TASK DESCRIPTION:
Transcribe the listing below from its opening line up to and including the line that contains "intros Hq Hr Hu Hc Hid1 Hid2 Hsteps."; reproduce nothing else.

DATASET EXTRACT:
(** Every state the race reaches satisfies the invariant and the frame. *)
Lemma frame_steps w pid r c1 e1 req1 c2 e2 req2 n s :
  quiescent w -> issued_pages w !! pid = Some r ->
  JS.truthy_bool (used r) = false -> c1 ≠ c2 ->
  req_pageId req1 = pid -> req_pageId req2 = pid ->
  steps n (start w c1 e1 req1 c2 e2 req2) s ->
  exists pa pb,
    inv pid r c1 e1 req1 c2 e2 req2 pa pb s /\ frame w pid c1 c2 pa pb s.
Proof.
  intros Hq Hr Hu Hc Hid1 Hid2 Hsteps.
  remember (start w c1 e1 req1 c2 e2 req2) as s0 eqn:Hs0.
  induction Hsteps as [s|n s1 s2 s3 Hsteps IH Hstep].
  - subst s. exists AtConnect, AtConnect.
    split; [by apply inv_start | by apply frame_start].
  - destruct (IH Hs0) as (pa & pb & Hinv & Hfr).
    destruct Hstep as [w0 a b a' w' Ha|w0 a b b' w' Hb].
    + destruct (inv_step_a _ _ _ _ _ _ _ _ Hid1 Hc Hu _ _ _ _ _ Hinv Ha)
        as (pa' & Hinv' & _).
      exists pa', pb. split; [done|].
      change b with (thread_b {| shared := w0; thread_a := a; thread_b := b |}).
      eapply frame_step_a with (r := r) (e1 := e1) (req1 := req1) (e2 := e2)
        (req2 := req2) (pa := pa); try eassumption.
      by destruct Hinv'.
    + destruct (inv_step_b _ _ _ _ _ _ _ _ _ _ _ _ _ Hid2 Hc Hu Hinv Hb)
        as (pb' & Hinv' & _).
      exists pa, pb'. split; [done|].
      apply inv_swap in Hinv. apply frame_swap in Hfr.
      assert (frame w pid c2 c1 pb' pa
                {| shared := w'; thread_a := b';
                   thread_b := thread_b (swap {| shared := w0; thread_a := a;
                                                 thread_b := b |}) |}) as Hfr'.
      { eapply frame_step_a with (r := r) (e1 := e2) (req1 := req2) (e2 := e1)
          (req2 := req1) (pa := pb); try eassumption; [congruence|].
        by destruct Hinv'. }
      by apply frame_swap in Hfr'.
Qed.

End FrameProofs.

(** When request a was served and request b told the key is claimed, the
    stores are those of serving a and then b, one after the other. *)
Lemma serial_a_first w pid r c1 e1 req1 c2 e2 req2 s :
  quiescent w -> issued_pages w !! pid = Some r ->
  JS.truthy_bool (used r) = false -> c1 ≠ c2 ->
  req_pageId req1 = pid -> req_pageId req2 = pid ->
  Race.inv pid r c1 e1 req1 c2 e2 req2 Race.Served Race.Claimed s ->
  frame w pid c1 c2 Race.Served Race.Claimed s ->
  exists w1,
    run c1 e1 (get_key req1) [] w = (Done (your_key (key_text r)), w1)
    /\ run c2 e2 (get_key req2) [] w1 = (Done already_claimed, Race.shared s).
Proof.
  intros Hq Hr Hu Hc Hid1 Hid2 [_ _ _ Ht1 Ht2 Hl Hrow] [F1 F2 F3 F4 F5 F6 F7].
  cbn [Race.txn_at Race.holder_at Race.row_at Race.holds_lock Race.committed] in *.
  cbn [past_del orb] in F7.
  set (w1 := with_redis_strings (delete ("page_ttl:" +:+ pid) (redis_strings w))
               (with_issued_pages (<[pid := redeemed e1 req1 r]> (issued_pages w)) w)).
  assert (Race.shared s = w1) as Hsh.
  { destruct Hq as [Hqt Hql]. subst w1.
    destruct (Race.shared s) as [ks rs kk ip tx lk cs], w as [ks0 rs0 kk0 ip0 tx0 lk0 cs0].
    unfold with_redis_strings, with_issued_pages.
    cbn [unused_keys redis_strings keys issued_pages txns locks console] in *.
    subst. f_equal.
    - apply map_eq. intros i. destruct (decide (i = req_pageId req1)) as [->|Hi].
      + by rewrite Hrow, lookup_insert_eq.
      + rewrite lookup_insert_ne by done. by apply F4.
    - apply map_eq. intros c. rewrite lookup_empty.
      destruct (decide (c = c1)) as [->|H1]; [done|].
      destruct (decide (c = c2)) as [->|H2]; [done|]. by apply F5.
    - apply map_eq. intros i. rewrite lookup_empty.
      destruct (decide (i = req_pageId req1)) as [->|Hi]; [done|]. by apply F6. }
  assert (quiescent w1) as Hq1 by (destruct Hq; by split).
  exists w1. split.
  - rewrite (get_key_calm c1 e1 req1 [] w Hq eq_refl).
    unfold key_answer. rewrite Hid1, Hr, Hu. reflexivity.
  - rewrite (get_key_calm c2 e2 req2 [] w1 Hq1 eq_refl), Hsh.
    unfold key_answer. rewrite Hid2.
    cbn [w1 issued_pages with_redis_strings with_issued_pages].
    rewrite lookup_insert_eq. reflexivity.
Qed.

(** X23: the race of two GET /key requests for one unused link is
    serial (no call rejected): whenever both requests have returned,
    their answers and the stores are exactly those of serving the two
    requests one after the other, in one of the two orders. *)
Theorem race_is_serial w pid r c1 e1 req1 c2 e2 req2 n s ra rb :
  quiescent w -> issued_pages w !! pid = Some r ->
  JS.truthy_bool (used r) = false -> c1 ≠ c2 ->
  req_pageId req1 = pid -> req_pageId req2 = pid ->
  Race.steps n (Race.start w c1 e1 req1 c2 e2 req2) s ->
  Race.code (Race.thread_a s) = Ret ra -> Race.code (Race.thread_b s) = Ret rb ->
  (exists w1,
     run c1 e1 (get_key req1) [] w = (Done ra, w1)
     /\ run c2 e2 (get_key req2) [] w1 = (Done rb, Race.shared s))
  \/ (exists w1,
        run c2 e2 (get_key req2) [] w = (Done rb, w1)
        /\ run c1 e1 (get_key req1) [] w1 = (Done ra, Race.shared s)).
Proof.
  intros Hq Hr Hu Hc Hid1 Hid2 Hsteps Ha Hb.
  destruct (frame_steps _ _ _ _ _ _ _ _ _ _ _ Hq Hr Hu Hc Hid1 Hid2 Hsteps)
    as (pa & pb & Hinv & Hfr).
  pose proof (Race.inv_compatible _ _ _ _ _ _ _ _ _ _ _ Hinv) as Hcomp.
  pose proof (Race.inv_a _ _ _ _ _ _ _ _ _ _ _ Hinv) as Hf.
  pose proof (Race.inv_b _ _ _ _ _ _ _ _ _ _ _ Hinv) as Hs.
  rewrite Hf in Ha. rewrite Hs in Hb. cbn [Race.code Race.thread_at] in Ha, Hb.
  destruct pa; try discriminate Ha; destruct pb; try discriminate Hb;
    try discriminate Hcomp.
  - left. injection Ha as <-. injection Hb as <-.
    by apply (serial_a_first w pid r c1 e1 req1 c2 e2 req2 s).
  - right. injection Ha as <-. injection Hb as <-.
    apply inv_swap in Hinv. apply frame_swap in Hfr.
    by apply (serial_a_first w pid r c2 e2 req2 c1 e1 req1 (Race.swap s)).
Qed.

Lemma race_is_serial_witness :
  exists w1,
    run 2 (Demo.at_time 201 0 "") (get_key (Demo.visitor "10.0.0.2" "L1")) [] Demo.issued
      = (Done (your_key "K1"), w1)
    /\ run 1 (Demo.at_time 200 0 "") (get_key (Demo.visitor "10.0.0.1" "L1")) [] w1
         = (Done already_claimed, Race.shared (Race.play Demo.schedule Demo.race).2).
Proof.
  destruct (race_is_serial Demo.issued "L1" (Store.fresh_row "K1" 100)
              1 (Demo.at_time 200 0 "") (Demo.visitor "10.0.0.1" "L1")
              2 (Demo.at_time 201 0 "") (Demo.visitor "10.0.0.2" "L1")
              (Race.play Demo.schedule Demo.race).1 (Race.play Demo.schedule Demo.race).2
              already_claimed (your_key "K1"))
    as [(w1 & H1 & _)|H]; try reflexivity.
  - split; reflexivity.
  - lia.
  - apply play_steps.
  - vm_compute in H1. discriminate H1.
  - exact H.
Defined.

YOUR RESPONSE:
(** Every state the race reaches satisfies the invariant and the frame. *)
Lemma frame_steps w pid r c1 e1 req1 c2 e2 req2 n s :
  quiescent w -> issued_pages w !! pid = Some r ->
  JS.truthy_bool (used r) = false -> c1 ≠ c2 ->
  req_pageId req1 = pid -> req_pageId req2 = pid ->
  steps n (start w c1 e1 req1 c2 e2 req2) s ->
  exists pa pb,
    inv pid r c1 e1 req1 c2 e2 req2 pa pb s /\ frame w pid c1 c2 pa pb s.
Proof.
  intros Hq Hr Hu Hc Hid1 Hid2 Hsteps.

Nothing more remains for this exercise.